── Data provided ──

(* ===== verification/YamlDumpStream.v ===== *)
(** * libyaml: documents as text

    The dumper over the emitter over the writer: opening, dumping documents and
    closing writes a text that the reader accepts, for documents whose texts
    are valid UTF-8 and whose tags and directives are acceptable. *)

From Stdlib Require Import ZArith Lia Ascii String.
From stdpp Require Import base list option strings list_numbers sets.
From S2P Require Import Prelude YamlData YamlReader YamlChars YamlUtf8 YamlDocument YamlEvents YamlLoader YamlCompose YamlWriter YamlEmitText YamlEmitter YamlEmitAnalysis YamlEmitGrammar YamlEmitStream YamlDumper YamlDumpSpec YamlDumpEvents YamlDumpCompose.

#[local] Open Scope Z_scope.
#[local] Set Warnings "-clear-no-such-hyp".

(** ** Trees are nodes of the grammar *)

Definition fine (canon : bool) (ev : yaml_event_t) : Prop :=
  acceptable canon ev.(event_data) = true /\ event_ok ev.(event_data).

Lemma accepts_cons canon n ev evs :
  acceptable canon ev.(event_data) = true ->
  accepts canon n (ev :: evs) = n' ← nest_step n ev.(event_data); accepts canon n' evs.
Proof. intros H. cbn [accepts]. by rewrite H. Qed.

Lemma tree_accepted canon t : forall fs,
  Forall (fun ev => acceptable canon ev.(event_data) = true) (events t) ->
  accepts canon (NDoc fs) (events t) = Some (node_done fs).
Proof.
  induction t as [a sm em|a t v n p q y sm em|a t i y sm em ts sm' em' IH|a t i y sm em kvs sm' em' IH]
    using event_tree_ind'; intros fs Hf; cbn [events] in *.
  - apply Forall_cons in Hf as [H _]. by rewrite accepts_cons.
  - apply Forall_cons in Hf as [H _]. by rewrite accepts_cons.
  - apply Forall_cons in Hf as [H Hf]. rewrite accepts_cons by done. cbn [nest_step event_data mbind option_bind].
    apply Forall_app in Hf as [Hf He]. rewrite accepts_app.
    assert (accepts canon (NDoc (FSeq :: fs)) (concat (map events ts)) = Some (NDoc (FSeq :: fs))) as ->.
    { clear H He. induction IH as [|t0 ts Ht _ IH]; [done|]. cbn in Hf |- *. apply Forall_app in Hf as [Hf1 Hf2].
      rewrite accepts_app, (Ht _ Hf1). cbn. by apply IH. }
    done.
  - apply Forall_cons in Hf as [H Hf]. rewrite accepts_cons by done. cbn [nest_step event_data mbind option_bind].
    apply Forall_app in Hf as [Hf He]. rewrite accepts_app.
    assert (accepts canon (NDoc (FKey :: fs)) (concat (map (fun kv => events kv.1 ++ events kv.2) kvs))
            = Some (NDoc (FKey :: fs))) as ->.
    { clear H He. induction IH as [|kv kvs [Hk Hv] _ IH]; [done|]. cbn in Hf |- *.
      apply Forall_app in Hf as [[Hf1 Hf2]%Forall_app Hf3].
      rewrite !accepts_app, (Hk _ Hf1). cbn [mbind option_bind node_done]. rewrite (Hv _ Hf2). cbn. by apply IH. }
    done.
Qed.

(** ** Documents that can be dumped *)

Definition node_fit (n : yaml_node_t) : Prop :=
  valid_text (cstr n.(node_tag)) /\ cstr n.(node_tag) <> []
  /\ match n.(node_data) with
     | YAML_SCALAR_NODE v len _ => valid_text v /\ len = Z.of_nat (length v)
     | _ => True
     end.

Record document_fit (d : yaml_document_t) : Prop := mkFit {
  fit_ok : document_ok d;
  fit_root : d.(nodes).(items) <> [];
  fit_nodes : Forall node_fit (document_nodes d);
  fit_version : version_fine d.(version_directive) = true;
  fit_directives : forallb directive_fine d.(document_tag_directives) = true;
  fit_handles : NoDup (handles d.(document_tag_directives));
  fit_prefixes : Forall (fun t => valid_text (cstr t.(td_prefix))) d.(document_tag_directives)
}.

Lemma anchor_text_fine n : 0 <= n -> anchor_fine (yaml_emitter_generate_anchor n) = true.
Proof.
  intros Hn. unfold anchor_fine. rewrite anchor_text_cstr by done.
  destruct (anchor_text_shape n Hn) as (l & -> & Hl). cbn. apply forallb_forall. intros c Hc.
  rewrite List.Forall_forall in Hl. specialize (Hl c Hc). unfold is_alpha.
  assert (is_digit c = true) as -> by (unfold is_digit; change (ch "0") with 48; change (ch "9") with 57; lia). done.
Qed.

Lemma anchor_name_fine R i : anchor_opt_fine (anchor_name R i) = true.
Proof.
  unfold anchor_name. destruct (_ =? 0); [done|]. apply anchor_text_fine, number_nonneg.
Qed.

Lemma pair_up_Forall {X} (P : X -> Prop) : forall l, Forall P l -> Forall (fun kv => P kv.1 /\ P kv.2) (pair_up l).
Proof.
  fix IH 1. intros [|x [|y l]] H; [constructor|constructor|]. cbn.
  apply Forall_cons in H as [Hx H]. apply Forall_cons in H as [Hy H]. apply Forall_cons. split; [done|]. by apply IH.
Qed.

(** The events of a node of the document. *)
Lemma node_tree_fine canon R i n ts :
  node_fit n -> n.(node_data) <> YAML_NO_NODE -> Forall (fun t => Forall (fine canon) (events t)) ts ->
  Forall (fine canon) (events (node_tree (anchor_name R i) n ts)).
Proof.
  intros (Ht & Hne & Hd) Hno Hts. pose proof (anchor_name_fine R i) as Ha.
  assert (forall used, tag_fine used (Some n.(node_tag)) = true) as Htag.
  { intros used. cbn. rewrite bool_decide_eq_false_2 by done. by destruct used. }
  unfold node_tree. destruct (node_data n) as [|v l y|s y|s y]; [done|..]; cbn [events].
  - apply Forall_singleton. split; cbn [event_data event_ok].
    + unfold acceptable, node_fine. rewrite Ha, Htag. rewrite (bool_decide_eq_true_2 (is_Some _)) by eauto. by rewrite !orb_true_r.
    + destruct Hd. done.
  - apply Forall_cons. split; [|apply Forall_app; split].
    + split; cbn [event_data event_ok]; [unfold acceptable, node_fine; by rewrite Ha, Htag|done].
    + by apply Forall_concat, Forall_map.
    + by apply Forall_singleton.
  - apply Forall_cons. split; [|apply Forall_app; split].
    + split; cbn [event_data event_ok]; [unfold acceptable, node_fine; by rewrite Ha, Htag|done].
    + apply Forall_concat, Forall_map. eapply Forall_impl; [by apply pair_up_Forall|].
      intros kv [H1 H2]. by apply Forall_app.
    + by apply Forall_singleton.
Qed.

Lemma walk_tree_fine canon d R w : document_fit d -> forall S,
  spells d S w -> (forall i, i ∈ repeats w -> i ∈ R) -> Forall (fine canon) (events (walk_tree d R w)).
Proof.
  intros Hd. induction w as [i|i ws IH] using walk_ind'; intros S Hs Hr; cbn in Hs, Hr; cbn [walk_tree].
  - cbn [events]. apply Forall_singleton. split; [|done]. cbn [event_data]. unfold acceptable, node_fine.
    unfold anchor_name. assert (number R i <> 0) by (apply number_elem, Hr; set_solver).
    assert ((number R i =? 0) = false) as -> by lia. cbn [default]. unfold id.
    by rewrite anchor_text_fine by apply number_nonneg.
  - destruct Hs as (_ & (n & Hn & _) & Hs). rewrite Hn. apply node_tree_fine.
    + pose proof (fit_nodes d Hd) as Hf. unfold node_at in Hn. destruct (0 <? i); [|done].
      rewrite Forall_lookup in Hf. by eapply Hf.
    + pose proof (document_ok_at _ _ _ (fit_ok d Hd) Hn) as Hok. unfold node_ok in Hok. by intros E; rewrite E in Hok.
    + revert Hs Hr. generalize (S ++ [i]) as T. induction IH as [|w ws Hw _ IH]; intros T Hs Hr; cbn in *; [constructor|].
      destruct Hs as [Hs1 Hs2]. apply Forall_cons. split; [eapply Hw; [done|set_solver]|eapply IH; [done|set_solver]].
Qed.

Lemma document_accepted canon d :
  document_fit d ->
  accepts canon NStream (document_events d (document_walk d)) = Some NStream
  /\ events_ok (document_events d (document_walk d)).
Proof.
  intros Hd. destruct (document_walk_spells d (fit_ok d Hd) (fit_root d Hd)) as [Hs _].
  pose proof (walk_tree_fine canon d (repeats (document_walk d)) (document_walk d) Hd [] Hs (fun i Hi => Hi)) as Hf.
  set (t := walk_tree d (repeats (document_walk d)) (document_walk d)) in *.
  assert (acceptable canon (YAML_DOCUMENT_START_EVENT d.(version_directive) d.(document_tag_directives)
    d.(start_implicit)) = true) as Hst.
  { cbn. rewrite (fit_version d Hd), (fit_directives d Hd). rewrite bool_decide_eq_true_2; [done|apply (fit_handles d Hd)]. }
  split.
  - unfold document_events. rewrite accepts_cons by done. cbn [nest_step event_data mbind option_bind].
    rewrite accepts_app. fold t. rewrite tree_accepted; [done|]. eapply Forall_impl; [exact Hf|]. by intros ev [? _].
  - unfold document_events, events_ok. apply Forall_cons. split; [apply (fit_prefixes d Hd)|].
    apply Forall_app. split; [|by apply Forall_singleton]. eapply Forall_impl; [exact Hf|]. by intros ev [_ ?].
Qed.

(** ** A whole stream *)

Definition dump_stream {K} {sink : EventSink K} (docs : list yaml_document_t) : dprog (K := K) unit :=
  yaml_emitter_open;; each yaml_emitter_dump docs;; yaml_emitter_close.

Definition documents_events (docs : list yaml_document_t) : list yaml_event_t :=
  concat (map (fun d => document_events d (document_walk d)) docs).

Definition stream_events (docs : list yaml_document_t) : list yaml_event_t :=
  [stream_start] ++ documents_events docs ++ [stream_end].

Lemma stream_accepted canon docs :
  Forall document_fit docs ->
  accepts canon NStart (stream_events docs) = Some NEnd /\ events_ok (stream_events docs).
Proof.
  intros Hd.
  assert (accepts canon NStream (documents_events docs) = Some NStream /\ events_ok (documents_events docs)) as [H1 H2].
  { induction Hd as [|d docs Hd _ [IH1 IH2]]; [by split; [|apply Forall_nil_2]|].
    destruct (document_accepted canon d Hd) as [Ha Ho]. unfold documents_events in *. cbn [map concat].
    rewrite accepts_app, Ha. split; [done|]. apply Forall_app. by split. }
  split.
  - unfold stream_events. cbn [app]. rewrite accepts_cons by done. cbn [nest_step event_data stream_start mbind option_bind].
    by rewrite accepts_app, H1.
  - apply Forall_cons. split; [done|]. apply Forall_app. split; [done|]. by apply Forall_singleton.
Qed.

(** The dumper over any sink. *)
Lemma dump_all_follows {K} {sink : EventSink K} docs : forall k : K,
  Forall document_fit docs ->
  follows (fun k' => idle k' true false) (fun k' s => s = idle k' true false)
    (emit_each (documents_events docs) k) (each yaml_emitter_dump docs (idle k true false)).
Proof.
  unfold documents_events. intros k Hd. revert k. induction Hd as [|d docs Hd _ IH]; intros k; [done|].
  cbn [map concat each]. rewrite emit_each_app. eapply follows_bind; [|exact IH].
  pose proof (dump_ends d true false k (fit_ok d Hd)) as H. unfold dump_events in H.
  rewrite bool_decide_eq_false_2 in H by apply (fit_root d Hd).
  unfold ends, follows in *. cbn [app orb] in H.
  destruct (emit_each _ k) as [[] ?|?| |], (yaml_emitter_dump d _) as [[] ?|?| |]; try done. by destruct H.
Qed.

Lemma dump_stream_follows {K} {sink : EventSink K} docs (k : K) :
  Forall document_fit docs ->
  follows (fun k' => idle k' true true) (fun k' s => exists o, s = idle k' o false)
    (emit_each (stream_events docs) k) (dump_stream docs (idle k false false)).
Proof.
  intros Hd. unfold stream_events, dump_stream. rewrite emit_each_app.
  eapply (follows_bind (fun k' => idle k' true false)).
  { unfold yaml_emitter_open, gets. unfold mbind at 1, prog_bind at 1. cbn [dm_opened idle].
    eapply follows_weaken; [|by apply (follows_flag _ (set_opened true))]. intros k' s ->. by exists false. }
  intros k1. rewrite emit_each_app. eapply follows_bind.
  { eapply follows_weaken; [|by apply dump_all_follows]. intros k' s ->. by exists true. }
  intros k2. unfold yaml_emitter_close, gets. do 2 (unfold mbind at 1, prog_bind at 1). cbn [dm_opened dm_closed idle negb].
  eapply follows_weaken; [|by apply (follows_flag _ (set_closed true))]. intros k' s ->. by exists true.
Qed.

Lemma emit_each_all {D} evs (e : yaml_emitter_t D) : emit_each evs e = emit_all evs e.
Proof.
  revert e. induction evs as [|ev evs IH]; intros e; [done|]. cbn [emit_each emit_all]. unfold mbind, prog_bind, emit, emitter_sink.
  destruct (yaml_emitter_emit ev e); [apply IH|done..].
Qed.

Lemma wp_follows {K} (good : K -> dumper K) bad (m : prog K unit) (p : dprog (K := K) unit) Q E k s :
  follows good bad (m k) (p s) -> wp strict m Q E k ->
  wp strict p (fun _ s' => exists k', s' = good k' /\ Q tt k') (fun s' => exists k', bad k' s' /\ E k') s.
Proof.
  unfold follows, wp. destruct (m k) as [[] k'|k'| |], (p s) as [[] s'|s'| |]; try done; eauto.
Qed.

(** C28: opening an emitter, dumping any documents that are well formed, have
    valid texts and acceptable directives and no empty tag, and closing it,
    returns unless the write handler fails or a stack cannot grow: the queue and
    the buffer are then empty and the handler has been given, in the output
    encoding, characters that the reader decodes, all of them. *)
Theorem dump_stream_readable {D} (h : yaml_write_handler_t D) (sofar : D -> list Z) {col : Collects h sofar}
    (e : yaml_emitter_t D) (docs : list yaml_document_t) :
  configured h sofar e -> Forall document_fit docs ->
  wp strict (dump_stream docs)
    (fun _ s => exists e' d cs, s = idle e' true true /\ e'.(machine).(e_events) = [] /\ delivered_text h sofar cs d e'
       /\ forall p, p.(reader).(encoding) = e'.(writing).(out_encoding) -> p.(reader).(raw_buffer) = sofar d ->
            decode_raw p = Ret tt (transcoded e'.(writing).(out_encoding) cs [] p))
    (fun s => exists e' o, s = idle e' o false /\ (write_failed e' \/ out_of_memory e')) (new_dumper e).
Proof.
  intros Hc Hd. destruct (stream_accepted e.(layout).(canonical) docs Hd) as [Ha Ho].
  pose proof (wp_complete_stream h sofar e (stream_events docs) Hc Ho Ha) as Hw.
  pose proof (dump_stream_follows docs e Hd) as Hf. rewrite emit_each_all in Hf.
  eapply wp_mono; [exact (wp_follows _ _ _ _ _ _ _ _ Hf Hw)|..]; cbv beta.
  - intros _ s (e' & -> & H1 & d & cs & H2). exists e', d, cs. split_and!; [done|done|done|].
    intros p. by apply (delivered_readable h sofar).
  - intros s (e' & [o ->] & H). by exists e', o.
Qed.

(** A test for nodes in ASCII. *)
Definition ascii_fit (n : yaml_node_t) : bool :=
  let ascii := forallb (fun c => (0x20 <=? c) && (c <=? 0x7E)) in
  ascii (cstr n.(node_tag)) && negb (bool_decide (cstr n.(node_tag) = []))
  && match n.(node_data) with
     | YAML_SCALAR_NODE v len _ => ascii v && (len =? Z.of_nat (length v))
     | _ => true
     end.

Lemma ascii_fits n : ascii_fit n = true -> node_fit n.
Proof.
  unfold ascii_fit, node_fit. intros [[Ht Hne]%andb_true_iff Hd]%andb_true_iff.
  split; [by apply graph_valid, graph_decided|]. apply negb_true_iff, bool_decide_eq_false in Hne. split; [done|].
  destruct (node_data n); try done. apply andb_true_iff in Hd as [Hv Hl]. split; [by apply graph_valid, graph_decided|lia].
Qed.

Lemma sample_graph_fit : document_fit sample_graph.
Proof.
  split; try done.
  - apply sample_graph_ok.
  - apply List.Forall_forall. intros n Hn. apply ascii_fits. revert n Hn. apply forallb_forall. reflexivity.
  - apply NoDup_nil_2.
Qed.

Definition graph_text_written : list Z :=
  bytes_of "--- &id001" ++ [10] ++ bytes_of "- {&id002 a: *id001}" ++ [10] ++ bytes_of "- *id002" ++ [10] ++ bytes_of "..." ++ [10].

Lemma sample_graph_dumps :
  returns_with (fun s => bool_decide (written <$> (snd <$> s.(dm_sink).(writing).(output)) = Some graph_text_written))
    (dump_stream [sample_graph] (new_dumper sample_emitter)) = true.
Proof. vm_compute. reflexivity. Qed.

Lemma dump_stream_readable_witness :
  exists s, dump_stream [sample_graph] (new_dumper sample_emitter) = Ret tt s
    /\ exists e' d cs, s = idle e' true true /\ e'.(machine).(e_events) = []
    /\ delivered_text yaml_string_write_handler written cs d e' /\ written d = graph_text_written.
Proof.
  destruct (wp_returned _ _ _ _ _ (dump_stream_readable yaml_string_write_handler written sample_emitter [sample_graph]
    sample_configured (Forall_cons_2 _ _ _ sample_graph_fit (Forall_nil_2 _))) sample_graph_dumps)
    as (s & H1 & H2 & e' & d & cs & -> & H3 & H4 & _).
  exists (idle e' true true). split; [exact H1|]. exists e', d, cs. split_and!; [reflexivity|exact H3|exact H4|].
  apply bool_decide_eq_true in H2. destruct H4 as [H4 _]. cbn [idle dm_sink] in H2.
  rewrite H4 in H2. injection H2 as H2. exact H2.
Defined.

───
── Data provided ──

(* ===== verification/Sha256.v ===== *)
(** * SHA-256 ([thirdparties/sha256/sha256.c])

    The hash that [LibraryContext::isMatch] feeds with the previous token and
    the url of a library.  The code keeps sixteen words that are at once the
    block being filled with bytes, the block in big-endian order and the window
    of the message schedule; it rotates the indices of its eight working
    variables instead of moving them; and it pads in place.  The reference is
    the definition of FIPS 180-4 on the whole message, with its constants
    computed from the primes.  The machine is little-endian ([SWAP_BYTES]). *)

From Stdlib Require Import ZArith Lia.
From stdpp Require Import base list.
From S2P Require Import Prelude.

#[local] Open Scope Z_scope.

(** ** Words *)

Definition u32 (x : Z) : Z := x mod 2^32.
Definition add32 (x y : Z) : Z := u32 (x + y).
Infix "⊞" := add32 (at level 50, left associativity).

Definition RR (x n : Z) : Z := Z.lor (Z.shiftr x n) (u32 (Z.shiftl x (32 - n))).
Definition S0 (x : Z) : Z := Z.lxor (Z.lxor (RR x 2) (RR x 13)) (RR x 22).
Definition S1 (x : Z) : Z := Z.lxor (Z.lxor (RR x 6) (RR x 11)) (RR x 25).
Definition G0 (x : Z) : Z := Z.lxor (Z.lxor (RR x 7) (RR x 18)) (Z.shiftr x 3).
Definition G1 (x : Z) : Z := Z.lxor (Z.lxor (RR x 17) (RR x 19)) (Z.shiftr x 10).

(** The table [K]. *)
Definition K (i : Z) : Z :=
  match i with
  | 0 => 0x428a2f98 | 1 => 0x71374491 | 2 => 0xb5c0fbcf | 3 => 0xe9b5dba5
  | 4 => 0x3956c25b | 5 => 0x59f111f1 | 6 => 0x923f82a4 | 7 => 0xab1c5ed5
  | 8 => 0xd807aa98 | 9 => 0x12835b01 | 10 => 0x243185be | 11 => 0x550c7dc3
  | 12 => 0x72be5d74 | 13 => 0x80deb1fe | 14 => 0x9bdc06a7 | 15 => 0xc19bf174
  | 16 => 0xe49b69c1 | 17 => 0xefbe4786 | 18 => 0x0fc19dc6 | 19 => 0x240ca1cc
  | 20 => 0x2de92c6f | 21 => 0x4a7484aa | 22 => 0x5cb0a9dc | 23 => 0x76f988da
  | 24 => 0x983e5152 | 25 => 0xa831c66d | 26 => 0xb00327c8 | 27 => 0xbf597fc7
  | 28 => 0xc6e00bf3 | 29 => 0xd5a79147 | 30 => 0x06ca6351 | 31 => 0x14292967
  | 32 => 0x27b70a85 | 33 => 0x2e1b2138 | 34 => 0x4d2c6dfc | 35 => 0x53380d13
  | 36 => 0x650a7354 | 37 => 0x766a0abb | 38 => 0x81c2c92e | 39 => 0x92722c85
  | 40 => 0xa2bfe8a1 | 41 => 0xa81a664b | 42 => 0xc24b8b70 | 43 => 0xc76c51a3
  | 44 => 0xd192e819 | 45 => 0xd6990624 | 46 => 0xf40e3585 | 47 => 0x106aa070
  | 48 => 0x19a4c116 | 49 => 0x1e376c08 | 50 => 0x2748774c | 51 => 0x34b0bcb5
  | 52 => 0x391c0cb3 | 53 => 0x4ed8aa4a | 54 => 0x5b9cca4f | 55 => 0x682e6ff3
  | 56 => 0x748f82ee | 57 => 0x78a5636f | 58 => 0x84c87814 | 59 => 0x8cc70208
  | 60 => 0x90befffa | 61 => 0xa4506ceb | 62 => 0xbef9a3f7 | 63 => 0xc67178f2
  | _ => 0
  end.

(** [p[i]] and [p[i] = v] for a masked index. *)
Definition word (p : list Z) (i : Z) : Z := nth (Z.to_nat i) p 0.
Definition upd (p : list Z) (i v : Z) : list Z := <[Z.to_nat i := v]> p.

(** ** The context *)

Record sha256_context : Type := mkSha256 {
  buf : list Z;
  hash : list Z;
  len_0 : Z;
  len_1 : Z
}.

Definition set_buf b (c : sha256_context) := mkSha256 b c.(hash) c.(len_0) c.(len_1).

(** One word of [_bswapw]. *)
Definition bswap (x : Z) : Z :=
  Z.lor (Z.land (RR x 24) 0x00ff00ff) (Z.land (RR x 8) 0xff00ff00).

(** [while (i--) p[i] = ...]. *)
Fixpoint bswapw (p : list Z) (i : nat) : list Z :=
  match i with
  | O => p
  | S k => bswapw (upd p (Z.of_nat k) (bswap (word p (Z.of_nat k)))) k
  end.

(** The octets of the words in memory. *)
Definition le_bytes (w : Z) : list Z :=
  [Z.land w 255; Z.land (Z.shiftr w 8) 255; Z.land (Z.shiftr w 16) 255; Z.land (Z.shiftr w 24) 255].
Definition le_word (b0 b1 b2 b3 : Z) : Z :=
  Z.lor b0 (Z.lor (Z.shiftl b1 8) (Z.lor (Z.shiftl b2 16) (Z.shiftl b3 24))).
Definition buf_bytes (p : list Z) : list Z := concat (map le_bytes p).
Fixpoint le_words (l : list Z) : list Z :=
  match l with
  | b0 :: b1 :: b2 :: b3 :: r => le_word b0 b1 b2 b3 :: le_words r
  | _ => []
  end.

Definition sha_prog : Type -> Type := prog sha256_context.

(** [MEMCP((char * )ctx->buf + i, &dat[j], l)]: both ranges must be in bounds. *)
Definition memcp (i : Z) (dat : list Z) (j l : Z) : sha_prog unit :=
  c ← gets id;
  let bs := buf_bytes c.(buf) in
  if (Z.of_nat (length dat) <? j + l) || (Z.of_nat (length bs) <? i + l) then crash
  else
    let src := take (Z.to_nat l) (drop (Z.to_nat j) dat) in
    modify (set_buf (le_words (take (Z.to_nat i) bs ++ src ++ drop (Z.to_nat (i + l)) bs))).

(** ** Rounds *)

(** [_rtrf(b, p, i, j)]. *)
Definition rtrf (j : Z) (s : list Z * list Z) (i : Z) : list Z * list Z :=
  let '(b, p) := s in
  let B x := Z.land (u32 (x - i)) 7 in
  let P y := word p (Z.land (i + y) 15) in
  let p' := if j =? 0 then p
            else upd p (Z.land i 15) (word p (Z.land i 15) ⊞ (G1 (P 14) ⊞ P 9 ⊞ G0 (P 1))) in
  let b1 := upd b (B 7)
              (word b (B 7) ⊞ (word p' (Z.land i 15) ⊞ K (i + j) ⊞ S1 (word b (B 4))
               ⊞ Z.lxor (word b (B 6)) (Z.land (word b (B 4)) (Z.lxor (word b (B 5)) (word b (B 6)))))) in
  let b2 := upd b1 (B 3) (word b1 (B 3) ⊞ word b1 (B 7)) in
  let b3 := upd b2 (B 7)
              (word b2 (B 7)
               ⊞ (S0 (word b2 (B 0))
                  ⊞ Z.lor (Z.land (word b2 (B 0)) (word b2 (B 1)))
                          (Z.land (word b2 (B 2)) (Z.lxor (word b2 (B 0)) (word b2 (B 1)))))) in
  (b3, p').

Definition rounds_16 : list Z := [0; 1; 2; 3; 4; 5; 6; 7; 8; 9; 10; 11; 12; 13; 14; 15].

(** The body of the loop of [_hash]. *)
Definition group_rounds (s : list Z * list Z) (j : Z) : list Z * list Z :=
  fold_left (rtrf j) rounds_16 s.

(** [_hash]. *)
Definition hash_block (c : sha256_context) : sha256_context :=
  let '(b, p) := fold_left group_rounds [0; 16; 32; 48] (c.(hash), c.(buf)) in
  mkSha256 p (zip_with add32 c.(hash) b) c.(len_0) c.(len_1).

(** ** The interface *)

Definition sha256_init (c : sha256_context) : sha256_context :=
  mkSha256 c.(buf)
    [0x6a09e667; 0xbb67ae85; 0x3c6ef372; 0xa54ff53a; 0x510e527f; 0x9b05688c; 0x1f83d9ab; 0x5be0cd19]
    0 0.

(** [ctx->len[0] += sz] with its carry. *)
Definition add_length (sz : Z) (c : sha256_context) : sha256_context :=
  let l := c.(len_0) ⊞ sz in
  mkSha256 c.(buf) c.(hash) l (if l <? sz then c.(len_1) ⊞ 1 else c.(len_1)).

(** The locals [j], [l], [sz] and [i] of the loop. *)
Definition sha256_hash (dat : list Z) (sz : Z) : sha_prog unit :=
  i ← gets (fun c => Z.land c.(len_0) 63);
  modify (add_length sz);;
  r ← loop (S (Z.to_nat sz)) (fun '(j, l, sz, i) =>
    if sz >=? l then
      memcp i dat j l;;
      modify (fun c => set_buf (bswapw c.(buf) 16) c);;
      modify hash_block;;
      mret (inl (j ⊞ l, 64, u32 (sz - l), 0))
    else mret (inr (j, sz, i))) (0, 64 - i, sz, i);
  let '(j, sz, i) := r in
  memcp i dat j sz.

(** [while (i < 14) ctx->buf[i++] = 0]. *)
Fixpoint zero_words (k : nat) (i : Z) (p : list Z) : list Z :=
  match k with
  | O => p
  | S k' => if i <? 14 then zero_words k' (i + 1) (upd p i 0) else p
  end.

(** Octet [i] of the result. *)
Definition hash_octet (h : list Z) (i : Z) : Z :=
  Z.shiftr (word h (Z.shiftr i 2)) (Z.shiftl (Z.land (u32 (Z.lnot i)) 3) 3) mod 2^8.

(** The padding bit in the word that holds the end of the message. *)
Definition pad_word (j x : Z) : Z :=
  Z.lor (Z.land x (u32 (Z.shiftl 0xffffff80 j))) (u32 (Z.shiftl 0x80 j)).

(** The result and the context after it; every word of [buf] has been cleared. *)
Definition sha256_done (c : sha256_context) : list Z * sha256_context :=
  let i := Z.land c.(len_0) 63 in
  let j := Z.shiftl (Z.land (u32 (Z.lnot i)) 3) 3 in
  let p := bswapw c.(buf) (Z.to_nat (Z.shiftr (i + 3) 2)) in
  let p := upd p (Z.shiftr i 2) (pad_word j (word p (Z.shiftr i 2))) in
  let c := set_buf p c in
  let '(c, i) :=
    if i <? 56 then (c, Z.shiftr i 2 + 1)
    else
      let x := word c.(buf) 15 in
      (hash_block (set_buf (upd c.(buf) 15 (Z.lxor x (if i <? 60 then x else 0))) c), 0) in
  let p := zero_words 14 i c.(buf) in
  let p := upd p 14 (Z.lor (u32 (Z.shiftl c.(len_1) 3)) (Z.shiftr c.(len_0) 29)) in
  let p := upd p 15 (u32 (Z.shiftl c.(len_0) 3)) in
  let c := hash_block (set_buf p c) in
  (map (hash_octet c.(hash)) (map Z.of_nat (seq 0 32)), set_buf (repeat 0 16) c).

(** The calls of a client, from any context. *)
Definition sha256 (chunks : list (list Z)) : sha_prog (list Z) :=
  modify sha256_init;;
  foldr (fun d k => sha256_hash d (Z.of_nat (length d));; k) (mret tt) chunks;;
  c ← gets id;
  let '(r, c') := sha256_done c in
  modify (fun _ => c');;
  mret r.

───

■ **Task item**: All that belongs in the answer is the run of lines above from the line containing "assert ((number R" through the line containing "- destruct Hs", exactly as written.

■ **Solution**:
    assert ((number R i =? 0) = false) as -> by lia. cbn [default]. unfold id.
    by rewrite anchor_text_fine by apply number_nonneg.
  - destruct Hs as (_ & (n & Hn & _) & Hs). rewrite Hn. apply node_tree_fine.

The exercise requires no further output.